Repeat, please, only the lines from the top of the data down to the line with "Proof. apply (transform_loop"; include both of those lines.

+++ Material provided +++

Lemma PipelineAwareLabelEncoder_run on_nan x σ X :
  σ !! x = Some X → NoDup (names X) →
  PipelineAwareLabelEncoder_transform on_nan x σ
  = (outcome x (assign_columns (encoded on_nan) (columns X)).1,
     <[x := mkFrame (index X) (assign_columns (encoded on_nan) (columns X)).2]> σ).
Proof. apply (transform_loop (encode_column on_nan)), @encode_column_assign. Qed.

(** ** PipelineAwareLabelEncoder *)

(** On a column of labels, scikit-learn's encoder computes the codes of the
    specification: sorting the distinct labels and looking each label up
    numbers it by the count of distinct labels below it. *)
Lemma LabelEncoder_labels on_nan y :
  Forall (λ c, is_str c = true) y →
  LabelEncoder_fit_transform on_nan y = Ok (label_codes y).
Proof.
  intros Hy. unfold LabelEncoder_fit_transform.
  assert (existsb is_nan y = false) as ->.
  { apply not_true_iff_false. intros (c & Hin & Hc)%existsb_exists.
    rewrite Forall_forall in Hy. apply list_elem_of_In, Hy in Hin. by destruct c. }
  assert (sortable y = true) as ->.
  { unfold sortable. apply orb_true_iff. right. apply forallb_forall.
    intros c Hin. rewrite Forall_forall in Hy. by apply Hy, list_elem_of_In. }
  f_equal. unfold label_codes. apply list_fmap_ext.
  intros i v Hv. f_equal. apply index_of_sorted_unique.
  by eapply list_elem_of_lookup_2.
Qed.

Lemma encoded_labels on_nan s :
  Forall (λ c, is_str c = true) (values s) →
  encoded on_nan s = Ok (mkSeries int64 [] (Num <$> label_codes (values s))).
Proof. intros Hs. unfold encoded. by rewrite LabelEncoder_labels. Qed.

(** ** ColumnSelector *)

Lemma ColumnSelector_run cols x σ X :
  σ !! x = Some X →
  ColumnSelector_transform cols x σ
  = match getitem_list X cols with
    | Ok Y => (Ok (List.length σ), σ ++ [Y])
    | Raise _ =>
        (Raise (KeyError_columns (list_to_set cols ∖ list_to_set (names X))), σ)
    end.
Proof.
  intros Hx. unfold ColumnSelector_transform. rewrite bind_run. unfold read.
  rewrite Hx. unfold getitem_list. by case_decide.
Qed.

Lemma filter_label_absent (cs : list (string * Series)) c :
  c ∉ cs.*1 → filter (λ p : string * Series, p.1 = c) cs = [].
Proof.
  induction cs as [|[n t] cs IH]; [done|].
  rewrite fmap_cons, not_elem_of_cons. cbn [fst]. intros [Hne Hc].
  rewrite filter_cons_False; [by apply IH|]. cbn [fst]. congruence.
Qed.

Lemma filter_label_NoDup (cs : list (string * Series)) c :
  NoDup cs.*1 → c ∈ cs.*1 →
  ∃ s, filter (λ p : string * Series, p.1 = c) cs = [(c, s)] ∧ (c, s) ∈ cs.
Proof.
  induction cs as [|[n t] cs IH]; [by rewrite elem_of_nil|].
  rewrite fmap_cons, NoDup_cons, elem_of_cons. cbn [fst].
  intros [Hn Hnd] Hc. rewrite filter_cons. cbn [fst].
  destruct (decide (n = c)) as [->|Hne].
  - exists t. split; [|by left]. by rewrite filter_label_absent.
  - destruct Hc as [->|Hc]; [done|].
    destruct (IH Hnd Hc) as (s & Hf & Hin). exists s. split; [done|by right].
Qed.

(** With unique labels, [X[cols]] has exactly the requested labels, in the
    requested order, each with the column of [X]. *)
Lemma getitem_columns (cs : list (string * Series)) cols :
  NoDup cs.*1 → Forall (λ c, c ∈ cs.*1) cols →
  let out := flat_map (λ c, filter (λ p : string * Series, p.1 = c) cs) cols in
  out.*1 = cols ∧ Forall (λ p, p ∈ cs) out.
Proof.
  intros Hnd. induction 1 as [|c cols Hc _ IH]; [done|].
  cbn [flat_map]. destruct (filter_label_NoDup cs c Hnd Hc) as (s & -> & Hin).
  destruct IH as [IH1 IH2]. cbn. split; [by f_equal|by constructor].
Qed.

(** C8. When the table has every requested column (and unique column
    names), ColumnSelector returns a new table with exactly the requested
    columns in exactly the requested order, each being the input's column
    of that name, over the same rows. *)
Theorem ColumnSelector_projection cols (σ : Store) (x : ref) (X : DataFrame) :
  σ !! x = Some X →
  NoDup (names X) →
  Forall (λ c, c ∈ names X) cols →
  ∃ Y, ColumnSelector_transform cols x σ = (Ok (List.length σ), σ ++ [Y])
       ∧ names Y = cols
       ∧ Forall (λ p, p ∈ columns X) (columns Y)
       ∧ index Y = index X.
Proof.
  intros Hx Hnd Hall. rewrite (ColumnSelector_run cols x σ X Hx).
  unfold getitem_list. rewrite decide_True by done.
  eexists. split; [done|].
  destruct (getitem_columns (columns X) cols Hnd Hall) as [H1 H2].
  by repeat split.
Qed.

(** C5. When at least one requested column is absent, ColumnSelector
    raises the KeyError that carries a column list, the list holds every
    requested column that the table lacks and nothing else, and no table
    is created or changed. *)
Theorem ColumnSelector_missing cols (σ : Store) (x : ref) (X : DataFrame) :
  σ !! x = Some X →
  (∃ c, c ∈ cols ∧ c ∉ names X) →
  ∃ missing : gset string,
    ColumnSelector_transform cols x σ = (Raise (KeyError_columns missing), σ)
    ∧ missing = list_to_set cols ∖ list_to_set (names X)
    ∧ missing ≠ ∅
    ∧ ∀ c, c ∈ missing ↔ c ∈ cols ∧ c ∉ names X.
Proof.
  intros Hx (c & Hc & Hn). rewrite (ColumnSelector_run cols x σ X Hx).
  unfold getitem_list. rewrite decide_False; last first.
  { rewrite Forall_forall. intros Hall. by apply Hn, Hall. }
  eexists. split; [done|]. split; [done|].
  assert (∀ d, d ∈ (list_to_set cols ∖ list_to_set (names X) : gset string)
               ↔ d ∈ cols ∧ d ∉ names X) as Hmem.
  { intros d. by rewrite elem_of_difference, !elem_of_list_to_set. }
  split; [|done].
  intros Hempty. specialize (Hmem c). rewrite Hempty in Hmem.
  apply (not_elem_of_empty (C := gset string) c), Hmem. done.
Qed.

(** ** TypeSelector *)

Lemma TypeSelector_run dtypes x σ X :
  σ !! x = Some X →
  TypeSelector_transform dtypes x σ
  = match select_dtypes X dtypes with
    | Ok Y => (Ok (List.length σ), σ ++ [Y])
    | Raise e => (Raise e, σ)
    end.
Proof.
  intros Hx. unfold TypeSelector_transform. rewrite bind_run. unfold read.
  rewrite Hx. run. by destruct (select_dtypes X dtypes).
Qed.

(** C9, as the code has it.  For a non-empty list of requested dtypes,
    TypeSelector never raises: it returns a new table over the same rows
    whose columns are the input's columns of a requested dtype, in their
    original relative order; when no column has a requested dtype that
    table has no column and the row count of the input. *)
Theorem TypeSelector_selection dtypes (σ : Store) (x : ref) (X : DataFrame) :
  σ !! x = Some X →
  dtypes ≠ [] →
  ∃ Y, TypeSelector_transform dtypes x σ = (Ok (List.length σ), σ ++ [Y])
       ∧ index Y = index X
       ∧ columns Y = filter (λ p, dtype p.2 ∈ dtypes) (columns X)
       ∧ columns Y `sublist_of` columns X
       ∧ (∀ p, p ∈ columns Y ↔ p ∈ columns X ∧ dtype p.2 ∈ dtypes)
       ∧ (Forall (λ p, dtype p.2 ∉ dtypes) (columns X) → columns Y = []).
Proof.
  intros Hx Hne. rewrite (TypeSelector_run dtypes x σ X Hx).
  destruct dtypes as [|d ds]; [done|]. cbn [select_dtypes].
  eexists. split; [done|]. cbn [index columns].
  split; [done|]. split; [done|]. split; [apply sublist_filter|].
  split.
  - intros p. rewrite list_elem_of_filter. tauto.
  - intros Hall. induction Hall as [|p cs Hp _ IH]; [done|].
    by rewrite filter_cons_False.
Qed.

(** ** MissingCategoricalsTransformer *)

Lemma fill_lookup v (l : list Cell) i c :
  l !! i = Some c → (fill v <$> l) !! i = Some (if is_nan c then v else c).
Proof. intros Hc. by rewrite list_lookup_fmap, Hc. Qed.

Lemma fill_notna v (l : list Cell) : v ≠ NaN → NaN ∉ fill v <$> l.
Proof.
  intros Hv (c & Hc & _)%list_elem_of_fmap. unfold fill in Hc.
  destruct c; simpl in Hc; congruence.
Qed.

Lemma fill_unknown_fresh s :
  dtype s = category → Str "Unknown" ∉ categories s →
  fill_unknown s
  = Ok (mkSeries category (categories s ++ [Str "Unknown"])
          (fill (Str "Unknown") <$> values s)).
Proof.
  intros Hd Hu. unfold fill_unknown, cat_add_categories. rewrite Hd.
  rewrite decide_False by done. cbn [and_then]. unfold fillna. cbn [dtype categories values].
  rewrite decide_True; [done|]. apply elem_of_app. right. by left.
Qed.

Lemma fill_unknown_present s :
  dtype s = category → Str "Unknown" ∈ categories s →
  fill_unknown s = Raise (ValueError "new categories must not include old categories").
Proof.
  intros Hd Hu. unfold fill_unknown, cat_add_categories. rewrite Hd.
  by rewrite decide_True.
Qed.

(** What the fill-constant strategy does where it succeeds: on categorical columns whose
    vocabulary lacks "Unknown", the label is appended to the vocabulary,
    every missing cell becomes "Unknown", the present cells stay, and no
    cell is missing afterwards. *)
Lemma MissingCategoricals_none_fills (σ : Store) (x : ref) (X : DataFrame) :
  σ !! x = Some X →
  NoDup (names X) →
  Forall (λ p : string * Series,
            dtype p.2 = category ∧ Str "Unknown" ∉ categories p.2) (columns X) →
  MissingCategoricalsTransformer_transform "none" x σ
  = (Ok x,
     <[x := mkFrame (index X)
              ((λ p, (p.1, mkSeries category (categories p.2 ++ [Str "Unknown"])
                             (fill (Str "Unknown") <$> values p.2)))
                 <$> columns X)]> σ).
Proof.
  intros Hx Hnd Hall. rewrite (MissingCategoricals_none_run x σ X Hx Hnd).
  rewrite (assign_columns_Ok _
             (λ s, mkSeries category (categories s ++ [Str "Unknown"])
                     (fill (Str "Unknown") <$> values s))); [done|].
  eapply Forall_impl; [exact Hall|]. intros p [Hd Hu]. by apply fill_unknown_fresh.
Qed.

(** X15. On a table with at least one column, a strategy other than the two
    known ones raises, before any column is assigned. *)
Lemma MissingCategoricals_unknown_strategy strategy (σ : Store) (x : ref) (X : DataFrame) :
  σ !! x = Some X →
  columns X ≠ [] →
  strategy ≠ "none" → strategy ≠ "most_frequent" →
  MissingCategoricalsTransformer_transform strategy x σ
  = (Raise (Exception_ "Unknown strategy to fill na categoricals"), σ).
Proof.
  intros Hx Hcols H1 H2. unfold MissingCategoricalsTransformer_transform.
  rewrite bind_run. unfold read. rewrite Hx. unfold names.
  destruct (columns X) as [|[n s] cs]; [done|].
  rewrite fmap_cons. cbn [for_each]. rewrite !bind_run.
  by rewrite fill_missing_other.
Qed.

(** On a table without columns the loop body never runs, whatever the
    strategy. *)
Lemma MissingCategoricals_no_columns strategy (σ : Store) (x : ref) idx :
  σ !! x = Some (mkFrame idx []) →
  MissingCategoricalsTransformer_transform strategy x σ = (Ok x, σ).
Proof.
  intros Hx. unfold MissingCategoricalsTransformer_transform.
  rewrite bind_run. unfold read. by rewrite Hx.
Qed.

Lemma insert_desc_perm p l : insert_desc p l ≡ₚ p :: l.
Proof.
  induction l as [|q l IH]; [done|]. cbn [insert_desc].
  case_decide; [|done]. rewrite IH. apply Permutation_swap.
Qed.

Lemma sort_desc_perm l : sort_desc l ≡ₚ l.
Proof.
  induction l as [|p l IH]; [done|].
  unfold sort_desc in *. cbn [foldr]. by rewrite insert_desc_perm, IH.
Qed.

Lemma value_counts_category s :
  dtype s = category → (value_counts s).*1 ≡ₚ categories s.
Proof.
  intros Hd. unfold value_counts. rewrite Hd, sort_desc_perm.
  rewrite <- list_fmap_compose. by rewrite list_fmap_id.
Qed.

Lemma most_frequent_category s :
  dtype s = category → categories s ≠ [] → most_frequent s ∈ categories s
  ∧ index0 (value_counts s) = Ok (most_frequent s).
Proof.
  intros Hd Hne. pose proof (value_counts_category s Hd) as Hp.
  unfold most_frequent. destruct (value_counts s) as [|[c k] l].
  - apply Permutation_nil_l in Hp. congruence.
  - split; [|done]. rewrite <- Hp. by left.
Qed.

Lemma fill_most_frequent_empty s :
  dtype s = category → categories s = [] → fill_most_frequent s = Raise IndexError.
Proof.
  intros Hd He. pose proof (value_counts_category s Hd) as Hp.
  rewrite He in Hp. apply Permutation_nil_r in Hp.
  apply fmap_nil_inv in Hp. unfold fill_most_frequent. by rewrite Hp.
Qed.

Lemma fill_most_frequent_category s :
  dtype s = category → categories s ≠ [] →
  fill_most_frequent s
  = Ok (mkSeries category (categories s) (fill (most_frequent s) <$> values s)).
Proof.
  intros Hd Hne. destruct (most_frequent_category s Hd Hne) as [Hin Hi].
  unfold fill_most_frequent. rewrite Hi. cbn [and_then]. unfold fillna.
  rewrite Hd. by rewrite decide_True.
Qed.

+++

- Output of the task
Lemma PipelineAwareLabelEncoder_run on_nan x σ X :
  σ !! x = Some X → NoDup (names X) →
  PipelineAwareLabelEncoder_transform on_nan x σ
  = (outcome x (assign_columns (encoded on_nan) (columns X)).1,
     <[x := mkFrame (index X) (assign_columns (encoded on_nan) (columns X)).2]> σ).
Proof. apply (transform_loop (encode_column on_nan)), @encode_column_assign. Qed.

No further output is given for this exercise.